Data entries:
'''

(** [RecoveryExceptionFilter.map] *)
Definition recovery_error (exception : fault) : HttpError :=
  match exception with
  | ERecovery code retryable retryAfterMs =>
      mkHttpError (toString code) (error_message exception) retryAfterMs retryable
        (match code with RE_BAD_REQUEST => 400 | RE_RATE_LIMITED => 429 end)
  | ESession code retryable retryAfterMs =>
      mkHttpError (toString code) (error_message exception) retryAfterMs retryable
        (match code with SE_SERVICE_UNAVAILABLE => 503 | SE_UNAUTHORIZED => 401 | _ => 500 end)
  | EApp (EGameService e) =>
      match gse_code e with
      | GAME_NOT_FOUND => mkHttpError "GAME_NOT_FOUND" (error_message exception) None (gse_retryable e) 404
      | NOT_A_PLAYER => mkHttpError "NOT_A_PLAYER" (error_message exception) None (gse_retryable e) 403
      | DEPENDENCY_UNAVAILABLE =>
          mkHttpError "SERVICE_UNAVAILABLE" (error_message exception) None (gse_retryable e) 503
      | _ => internal_recovery_error
      end
  | EApp (EDatabase _ _) =>
      mkHttpError "SERVICE_UNAVAILABLE" "The authoritative game store is temporarily unavailable."
        None true 503
  | _ => internal_recovery_error
  end.
End Errors.

(** A guarded handler with its filter. *)
Definition respond `{Redis} (mapped : fault -> HttpError) (correlationId : string) (handler : Prog Answer)
    : Prog HttpResponse :=
  r ← attempt handler;
  mret (match r with
        | Ok answer =>
            match an_body answer with
            | Ok body => mkHttpResponse (an_status answer) correlationId (an_cookie answer) None body
            | Err error => failure correlationId (an_cookie answer) (mapped error)
            end
        | Err error => failure correlationId CookieKept (mapped error)
        end).

(** [CorrelationIdMiddleware.use]: the id of the request, as the log gave it. *)
Definition correlate `{Redis} (requestId : option string) : Prog string :=
  match requestId with
  | Some requestId => if RealtimeProtocol.UUID_V4 requestId then mret requestId else randomUUID
  | None => randomUUID
  end.

(** ** session.schemas.ts *)

(** [schema.parse(body)] *)
Definition checked {A} (schema : parser A) (body : json) : result fault json :=
  match schema body with Some _ => Ok body | None => Err (EApp EOther) end.

Definition emptySessionBodySchema : parser () := z_object [] (fun _ => Some ()).

Section Schemas.
Context `{Zod} `{ZodUuid} `{ZodDatetime}.

Definition guest_fields (f : list (string * json)) : option () :=
  _ ← z_field f "avatar" (z_string_length 1 128);
  _ ← z_field f "expiresAt" (z_string_where zod_datetime);
  _ ← z_field f "id" z_uuid;
  _ ← z_field f "name" (z_string_length 1 128);
  Some ().

Definition publicGuestSchema : parser () :=
  z_object ["avatar"; "expiresAt"; "id"; "issuedAt"; "name"] (fun f =>
    _ ← z_field f "issuedAt" (z_string_where zod_datetime);
    guest_fields f).

Definition createSessionResponseSchema : parser () :=
  z_object ["correlationId"; "guest"; "token"] (fun f =>
    _ ← z_field f "correlationId" z_uuid;
    _ ← z_field f "guest" (z_object ["avatar"; "expiresAt"; "id"; "name"] guest_fields);
    _ ← z_field f "token" z_string_min1;
    Some ()).

Definition renewSessionResponseSchema : parser () :=
  z_object ["correlationId"; "expiresAt"; "token"] (fun f =>
    _ ← z_field f "correlationId" z_uuid;
    _ ← z_field f "expiresAt" (z_string_where zod_datetime);
    _ ← z_field f "token" z_string_min1;
    Some ()).

Definition getSessionResponseSchema : parser () :=
  z_object ["correlationId"; "guest"] (fun f =>
    _ ← z_field f "correlationId" z_uuid;
    z_field f "guest" publicGuestSchema).

Definition resetSessionResponseSchema : parser () :=
  z_object ["correlationId"; "ok"] (fun f =>
    _ ← z_field f "correlationId" z_uuid;
    ok ← z_field f "ok" z_boolean;
    if (ok : bool) then Some () else None).

(** ** recovery.schemas.ts *)

Definition gameIdParameterSchema : parser string := z_uuidv4.

Definition activeGameResponseSchema : parser () :=
  z_object ["correlationId"; "gameId"] (fun f =>
    _ ← z_field f "correlationId" z_uuid;
    _ ← z_field f "gameId" (z_nullable z_uuidv4);
    Some ()).

(** The payload of a snapshot, extended. *)
Definition recoveredSnapshotResponseSchema : parser () := fun j =>
  match j with
  | JObj fields =>
      let own := ["correlationId"; "gameId"; "gameVersion"] in
      _ ← z_field fields "correlationId" z_uuid;
      _ ← z_field fields "gameId" z_uuidv4;
      _ ← z_field fields "gameVersion" z_int_nonnegative;
      _ ← gameSnapshotPayloadSchema (JObj (List.filter (fun f => negb (includes own f.1)) fields));
      Some ()
  | _ => None
  end.
End Schemas.

(** ** session.controller.ts *)

Section Controllers.
Context `{Zod} `{ZodUuid} `{ZodDatetime} `{ChessJs} `{Prisma} `{Redis} `{!RedisCounters} `{JsonText}.
Context `{NodeCrypto} `{NodeHash} `{!SessionPorts} `{ErrorMessages}.
Context (config : AppConfig) (limits : RateLimitConfig) (tokens : Tokens.JwtTokenService).
Context (cookieEnabled : bool) (cookieName : string) (secureCookie : bool).

Definition assertEmptyBody (body : option json) : result fault () :=
  match body ≫= emptySessionBodySchema with
  | Some _ => Ok ()
  | None => Err (ESession SE_BAD_REQUEST false None)
  end.

Definition clientAddress (request : HttpRequest) : string :=
  default (default "unknown" (hr_remoteAddress request)) (hr_ip request).

Definition setCookie (token expiresAt : string) : CookieChange :=
  if cookieEnabled then CookieSet token expiresAt secureCookie else CookieKept.

Definition clearCookie : CookieChange :=
  if cookieEnabled then CookieCleared secureCookie else CookieKept.

(** [date.toISOString()], which the services apply to what they return. *)
Definition instant (ms : Z) : result fault string :=
  match toISOString ms with Some s => Ok s | None => Err (EApp EOther) end.

Definition guest_json (guest : PublicGuestSession) (expiresAt : string)
    (issuedAt : list (string * json)) : json :=
  JObj ([("avatar", JStr (pg_avatar guest)); ("expiresAt", JStr expiresAt); ("id", JStr (pg_id guest))] ++
        issuedAt ++ [("name", JStr (pg_name guest))]).

(** [SessionAuthGuard], [ResetSessionAuthGuard] *)
Definition canActivate (request : HttpRequest) (allowRevoked : bool)
    : Prog (Tokens.AuthenticatedGuest * bool) :=
  authenticate tokens cookieName (hr_auth request) allowRevoked.

Definition create (random : nat -> nat -> Identity.Draw) (request : HttpRequest) (correlationId : string)
    : Prog Answer :=
  _ ← lift (assertEmptyBody (hr_body request));
  _ ← consume_session limits RateCreate (clientAddress request);
  result ← createSession tokens random (default "" (hr_idempotencyKey request));
  expiresAt ← lift (instant (pg_expiresAt (is_guest result)));
  mret (mkAnswer (if is_replayed result then 200 else 201) (setCookie (is_token result) expiresAt)
          (checked createSessionResponseSchema
             (JObj [("correlationId", JStr correlationId);
                    ("guest", guest_json (is_guest result) expiresAt []);
                    ("token", JStr (is_token result))]))).

Definition renew (request : HttpRequest) (correlationId : string) : Prog Answer :=
  '(identity, _) ← canActivate request false;
  _ ← lift (assertEmptyBody (hr_body request));
  _ ← consume_session limits RateRenew (Tokens.ag_guestSessionId identity);
  result ← renewSession tokens identity (default "" (hr_idempotencyKey request));
  expiresAt ← lift (instant (pg_expiresAt (is_guest result)));
  mret (mkAnswer 200 (setCookie (is_token result) expiresAt)
          (checked renewSessionResponseSchema
             (JObj [("correlationId", JStr correlationId); ("expiresAt", JStr expiresAt);
                    ("token", JStr (is_token result))]))).

Definition getCurrent (request : HttpRequest) (correlationId : string) : Prog Answer :=
  '(identity, _) ← canActivate request false;
  _ ← consume_session limits RateGet (Tokens.ag_guestSessionId identity);
  now ← clock;
  guest ← SessionServices.getCurrent identity now;
  expiresAt ← lift (instant (pg_expiresAt guest));
  issuedAt ← lift (instant (pg_issuedAt guest));
  mret (mkAnswer 200 CookieKept
          (checked getSessionResponseSchema
             (JObj [("correlationId", JStr correlationId);
                    ("guest", guest_json guest expiresAt [("issuedAt", JStr issuedAt)])]))).

Definition reset (request : HttpRequest) (correlationId : string) : Prog Answer :=
  '(identity, tokenWasRevoked) ← canActivate request true;
  _ ← lift (assertEmptyBody (hr_body request));
  _ ← consume_session limits RateReset (Tokens.ag_guestSessionId identity);
  _ ← resetSession tokens identity (default "" (hr_idempotencyKey request)) tokenWasRevoked;
  mret (mkAnswer 200 clearCookie
          (checked resetSessionResponseSchema
             (JObj [("correlationId", JStr correlationId); ("ok", JBool true)]))).

(** ** recovery.controller.ts *)

Definition active (request : HttpRequest) (correlationId : string) : Prog Answer :=
  '(identity, _) ← canActivate request false;
  _ ← consume_recovery limits RateActive (Tokens.ag_guestSessionId identity);
  gameId ← Services.activeGameId config (Tokens.ag_guestSessionId identity);
  mret (mkAnswer 200 CookieKept
          (checked activeGameResponseSchema
             (JObj [("correlationId", JStr correlationId);
                    ("gameId", match gameId with Some id => JStr id | None => JNull end)]))).

(** The payload, spread, with three fields more. *)
Definition recovered_json (recovered : Services.RecoveredGameSnapshot) (correlationId : string) : json :=
  match json_of_payload (Services.rs_payload recovered) with
  | JObj fields =>
      JObj (fields ++ [("correlationId", JStr correlationId);
                       ("gameId", JStr (Services.rs_gameId recovered));
                       ("gameVersion", JNum (Services.rs_gameVersion recovered))])
  | other => other
  end.

Definition snapshot (rawGameId : string) (request : HttpRequest) (correlationId : string) : Prog Answer :=
  '(identity, _) ← canActivate request false;
  gameId ← lift (match gameIdParameterSchema (JStr rawGameId) with
                 | Some gameId => Ok gameId
                 | None => Err (ERecovery RE_BAD_REQUEST false None)
                 end);
  _ ← consume_recovery limits RateSnapshot (Tokens.ag_guestSessionId identity);
  recovered ← Services.snapshotInternal config gameId (Tokens.ag_guestSessionId identity);
  mret (mkAnswer 200 CookieKept
          (checked recoveredSnapshotResponseSchema (recovered_json recovered correlationId))).

(** ** Routes *)

Inductive Route : Type :=
| PostSession (random : nat -> nat -> Identity.Draw)
| PostSessionRenew
| GetSession
| PostSessionReset
| GetGamesActive
| GetGamesSnapshot (rawGameId : string).

Definition handler (route : Route) : HttpRequest -> string -> Prog Answer :=
  match route with
  | PostSession random => create random
  | PostSessionRenew => renew
  | GetSession => getCurrent
  | PostSessionReset => reset
  | GetGamesActive => active
  | GetGamesSnapshot rawGameId => snapshot rawGameId
  end.

(** [@UseFilters] of the controller of the route. *)
Definition filter_of (route : Route) : fault -> HttpError :=
  match route with
  | GetGamesActive | GetGamesSnapshot _ => recovery_error
  | _ => session_error
  end.

Definition serve (route : Route) (requestId : option string) (request : HttpRequest) : Prog HttpResponse :=
  correlationId ← correlate requestId;
  respond (filter_of route) correlationId (handler route request correlationId).
End Controllers.

(** ** What requests are answered *)

(** The codes of errors and their statuses. *)
Definition STATUSES : list (string * Z) :=
  [("BAD_REQUEST", 400); ("UNAUTHORIZED", 401); ("NOT_A_PLAYER", 403); ("GAME_NOT_FOUND", 404);
   ("IDEMPOTENCY_KEY_REUSED", 409); ("RATE_LIMITED", 429); ("INTERNAL_ERROR", 500);
   ("SERVICE_UNAVAILABLE", 503)].

(** The faults a program can end with. *)
Section Throws.
Context `{Redis} (possible : Ext -> Prop).

Definition throws {A} (F : fault -> Prop) (p : Prog A) : Prop :=
  ends possible (fun r => match r with Ok _ => True | Err e => F e end) p.

Lemma ends_step {A B} F (p : Prog A) (f : A -> Prog B) (Q : result fault B -> Prop) :
  throws F p -> (forall e, F e -> Q (Err e)) -> (forall a, ends possible Q (f a)) ->
  ends possible Q (p ≫= f).
Proof. intros Hp HQ Hf. apply ends_bind. eapply ends_mono; [|exact Hp]. intros [a|e] He; auto. Qed.

Lemma throws_any {A} (p : Prog A) : throws (fun _ => True) p.
Proof. apply ends_any. by intros []. Qed.

Lemma throws_mono {A} (F F' : fault -> Prop) (p : Prog A) :
  (forall e, F e -> F' e) -> throws F p -> throws F' p.
Proof. intros HF. apply ends_mono. intros [a|e]; auto. Qed.

Lemma throws_bind {A B} F (p : Prog A) (f : A -> Prog B) :
  throws F p -> (forall a, throws F (f a)) -> throws F (p ≫= f).
Proof. intros Hp Hf. by eapply ends_step. Qed.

'''

■ Exercise brief
Show every line of the data in which the word "cookieEnabled" appears.

■ Solution to the exercise
Context (cookieEnabled : bool) (cookieName : string) (secureCookie : bool).
  if cookieEnabled then CookieSet token expiresAt secureCookie else CookieKept.
  if cookieEnabled then CookieCleared secureCookie else CookieKept.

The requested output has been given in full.